DATA TO USE section start
(** [0x], [0o] and [0b] literals (no sign allowed). *)
Definition non_decimal (l : list ascii) : option float :=
  match l with
  | z :: p :: rest =>
      if code z =? 48 then
        let radix_of :=
          if (code p =? 120) || (code p =? 88) then Some (hex_digit, 16)
          else if (code p =? 111) || (code p =? 79) then Some (octal_digit, 8)
          else if (code p =? 98) || (code p =? 66) then Some (binary_digit, 2)
          else None in
        match radix_of with
        | Some (digit, radix) =>
            match digits digit radix 0 0 rest with
            | (_, O, _) => Some nan
            | (n, _, []) => Some (round_binary n 0 false)
            | (_, _, _ :: _) => Some nan
            end
        | None => None
        end
      else None
  | _ => None
  end.

Definition StringToNumber (s : string) : float :=
  match trim (list_ascii_of_string s) with
  | [] => 0%float
  | (c :: rest) as l =>
      match non_decimal l with
      | Some x => x
      | None =>
          if code c =? 43 then unsigned_decimal rest false
          else if code c =? 45 then unsigned_decimal rest true
          else unsigned_decimal l false
      end
  end.

End StringNumericLiteral.

Abbreviation StringToNumber := StringNumericLiteral.StringToNumber.

(** *** Equality *)

(** [ToNumber] of a boolean. *)
Definition bool_to_number (b : bool) : float := if b then 1%float else 0%float.

(** [x === y]: same type and same value; [NaN] differs from itself, [+0]
    equals [-0], objects are compared by reference. *)
Definition strict_eq (x y : JsValue) : bool :=
  match x, y with
  | JsUndefined, JsUndefined => true
  | JsNull, JsNull => true
  | JsBool a, JsBool b => Bool.eqb a b
  | JsNumber a, JsNumber b => PrimFloat.eqb a b
  | JsString a, JsString b => String.eqb a b
  | Js.Object r _, Js.Object r' _ => Nat.eqb r r'
  | _, _ => false
  end.

(** [x == y] between primitives: operands of one type are compared
    strictly; [null] and [undefined] equal each other and nothing else; a
    boolean is first converted to a number; a string facing a number is
    converted to a number. *)
Definition prim_loose_eq (x y : Js.Primitive) : bool :=
  match x, y with
  | Js.Undefined, (Js.Undefined | Js.Null) => true
  | Js.Null, (Js.Undefined | Js.Null) => true
  | Js.Boolean a, Js.Boolean b => Bool.eqb a b
  | Js.Number a, Js.Number b => PrimFloat.eqb a b
  | Js.Str a, Js.Str b => String.eqb a b
  | Js.Number a, Js.Str b => PrimFloat.eqb a (StringToNumber b)
  | Js.Str a, Js.Number b => PrimFloat.eqb (StringToNumber a) b
  | Js.Boolean a, Js.Number b => PrimFloat.eqb (bool_to_number a) b
  | Js.Number a, Js.Boolean b => PrimFloat.eqb a (bool_to_number b)
  | Js.Boolean a, Js.Str b =>
      PrimFloat.eqb (bool_to_number a) (StringToNumber b)
  | Js.Str a, Js.Boolean b =>
      PrimFloat.eqb (StringToNumber a) (bool_to_number b)
  | _, _ => false
  end.

(** [x == y].  Two objects are equal when they are the same object; an
    object facing a boolean, a number or a string is converted to its
    primitive first; an object never equals [null] or [undefined]. *)
Definition loose_eq (x y : JsValue) : bool :=
  match x, y with
  | Js.Prim p, Js.Prim q => prim_loose_eq p q
  | Js.Object r _, Js.Object r' _ => Nat.eqb r r'
  | Js.Object _ p, Js.Prim q =>
      match q with
      | Js.Undefined | Js.Null => false
      | _ => prim_loose_eq p q
      end
  | Js.Prim p, Js.Object _ q =>
      match p with
      | Js.Undefined | Js.Null => false
      | _ => prim_loose_eq p q
      end
  end.

(** Whether a value is the number [NaN]. *)
Definition is_NaN (v : JsValue) : bool :=
  match v with
  | JsNumber x =>
      match Prim2SF x with
      | S754_nan => true
      | _ => false
      end
  | _ => false
  end.

Definition is_undefined (v : JsValue) : bool :=
  String.eqb (js_typeof v) "undefined".

(** Reading a property that may be absent from an object: an absent key
    reads as [undefined]. *)
Definition js_get (slot : option JsValue) : JsValue :=
  match slot with
  | Some v => v
  | None => JsUndefined
  end.

(** ** Events *)

(** The [type] tag of the two event classes ([Blockly.Events.BLOCK_CREATE],
    [Blockly.Events.BLOCK_CHANGE]). *)
Inductive EventType : Type := BLOCK_CREATE | BLOCK_CHANGE.

(** The fields every block event inherits from its base classes. *)
Record BlockBase : Type := mkBlockBase {
  workspaceId : JsValue;
  group : JsValue;
  recordUndo : JsValue;
  blockId : JsValue
}.

(** A creation event.  [ids] is [None] while the property is unset (a
    blank event), and the array otherwise. *)
Record BlockCreate : Type := mkBlockCreate {
  create_base : BlockBase;
  xml : JsValue;
  ids : option (list JsValue)
}.

(** A change event.  An unset property reads as [undefined]. *)
Record BlockChange : Type := mkBlockChange {
  change_base : BlockBase;
  element : JsValue;
  name : JsValue;
  oldValue : JsValue;
  newValue : JsValue
}.

(** The JSON records.  A key that the serializer always writes is a plain
    field (reading it from a record that lacks it gives [undefined], which
    the field then holds); a key that it writes under a condition is
    optional, [None] standing for a record without the key. *)
Record BaseJson : Type := mkBaseJson {
  json_type : EventType;
  json_group : option JsValue;
  json_blockId : option JsValue
}.


Record ChangeJson : Type := mkChangeJson {
  change_json_base : BaseJson;
  json_element : JsValue;
  json_name : option JsValue;
  json_oldValue : JsValue;
  json_newValue : JsValue
}.

Definition set_recordUndo (v : JsValue) (b : BlockBase) : BlockBase :=
  mkBlockBase (workspaceId b) (group b) v (blockId b).

(** A line of the diagnostic console: [console.warn(text + arg)]. *)
Record Warning : Type := mkWarning {
  warn_text : string;
  warn_arg : JsValue
}.

(** What went wrong when a run is cut short: a [TypeError] of the language
    (a property read from [undefined], a DOM call on a value that is no
    node), or the error that [Blockly.Xml.textToDom] throws on a text that
    it cannot parse. *)
Inductive JsError : Type := TypeError | ParseError.

(** ** The collaborators

    The workspace, its blocks and fields, and the XML helpers are not part
    of the excerpt; the events use them through their interface only, and
    so does the embedding.  A [Document] is the state of a workspace with
    everything that hangs off it; blocks and fields are handles into it.
    A query reads the document ([has_mutator] is the truthiness of
    [block.mutator], [has_mutationToDom] and [has_domToMutation] that of
    the two optional hooks, [mutationToDom] the result of calling the
    hook); a command returns the document it leaves behind.  DOM nodes
    are values of the language.

    An operation describes a call that returns.  [Blockly.Xml.textToDom]
    throws on a text that it cannot parse: [textToDom_throws] tells on
    which texts, and [textToDom] gives the element for the others.  What
    a collaborator fires or logs on its own account while it is called
    (a field that announces its new value, a block that announces its
    disposal) is the collaborator's business and is not described here;
    neither is a run in which another collaborator throws. *)
Class Collaborators : Type := {
  Document : Type;
  Block : Type;
  Field : Type;
  (* workspace *)
  getBlockById : Document -> JsValue -> option Block;
  workspace_id : Document -> Block -> JsValue;
  workspace_rendered : Document -> Block -> bool;
  (* block: queries *)
  block_id : Document -> Block -> JsValue;
  isShadow : Document -> Block -> bool;
  has_mutator : Document -> Block -> bool;
  getField : Document -> Block -> JsValue -> option Field;
  has_mutationToDom : Document -> Block -> bool;
  has_domToMutation : Document -> Block -> bool;
  mutationToDom : Document -> Block -> JsValue;
  (* block: commands *)
  dispose : Block -> bool -> Document -> Document;
  mutator_setVisible : Block -> bool -> Document -> Document;
  setValue : Field -> JsValue -> Document -> Document;
  setCommentText : Block -> JsValue -> Document -> Document;
  setCollapsed : Block -> bool -> Document -> Document;
  setEnabled : Block -> bool -> Document -> Document;
  setInputsInline : Block -> bool -> Document -> Document;
  domToMutation : Block -> JsValue -> Document -> Document;
  (* Blockly.Events, Blockly.Xml, Blockly.utils.xml *)
  getDescendantIds : Document -> Block -> list JsValue;
  blockToDom : Document -> Block -> JsValue;
  blockToDomWithXY : Document -> Block -> JsValue;
  domToText : JsValue -> JsValue;
  textToDom : JsValue -> JsValue;
  textToDom_throws : JsValue -> bool;
  createElement : string -> JsValue;
  appendChild : JsValue -> JsValue -> JsValue;
  domToWorkspace : JsValue -> Document -> Document
}.

Section Events.

Context {collaborators : Collaborators}.
Lemma join_blank_lines (line : string) (k : nat) :
  JS.join_newline (line :: replicate k "") = line +:+ newlines k.
Proof.
  revert line. induction k as [|k IH]; intros line.
  - simpl. rewrite app_nil_r_str. reflexivity.
  - change (replicate (S k) "") with ("" :: replicate k "").
    rewrite join_cons, IH, app_nil_l_str. reflexivity.
Qed.

Lemma join_padded (lines : list string) (k : nat) :
  lines <> [] ->
  JS.join_newline (lines ++ replicate k "")
  = JS.join_newline lines +:+ newlines k.
Proof.
  induction lines as [|line lines IH]; [congruence|]. intros _.
  destruct lines as [|line' lines].
  - simpl app. rewrite join_blank_lines. reflexivity.
  - assert (line' :: lines <> []) as Hne by discriminate.
    specialize (IH Hne).
    change ((line :: line' :: lines) ++ replicate k "")
      with (line :: line' :: (lines ++ replicate k "")).
    change ((line' :: lines) ++ replicate k "")
      with (line' :: (lines ++ replicate k "")) in IH.
    rewrite !join_cons, IH, !app_assoc_str. reflexivity.
Qed.

(** When the two sequences of lines agree at every index of the longer
    one, the longer one is the shorter one followed by empty lines. *)
Lemma agree_padded (shorter longer : list string) :
  length shorter <= length longer ->
  (forall i, i < length longer ->
     JS.or_empty (shorter !! i) = JS.or_empty (longer !! i)) ->
  longer = shorter ++ replicate (length longer - length shorter) "".
Proof.
  intros Hlen Hagree. apply list_eq. intros i.
  fold (DiffSpec.pad (length longer) shorter).
  destruct (decide (i < length longer)) as [Hi|Hi].
  - rewrite pad_lookup by assumption. rewrite (Hagree i Hi).
    destruct (lookup_lt_is_Some_2 longer i Hi) as [y ->].
    rewrite or_empty_Some. reflexivity.
  - rewrite (lookup_ge_None_2 longer) by lia.
    rewrite lookup_ge_None_2; [reflexivity|].
    rewrite pad_length by exact Hlen. lia.
Qed.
DATA TO USE section end
**REQUIRED ACTION:** Could you report all lines of the listing that hold "property"?

**FINISHED TASK:**
(** Reading a property that may be absent from an object: an absent key
(** A creation event.  [ids] is [None] while the property is unset (a
(** A change event.  An unset property reads as [undefined]. *)
    (a property read from [undefined], a DOM call on a value that is no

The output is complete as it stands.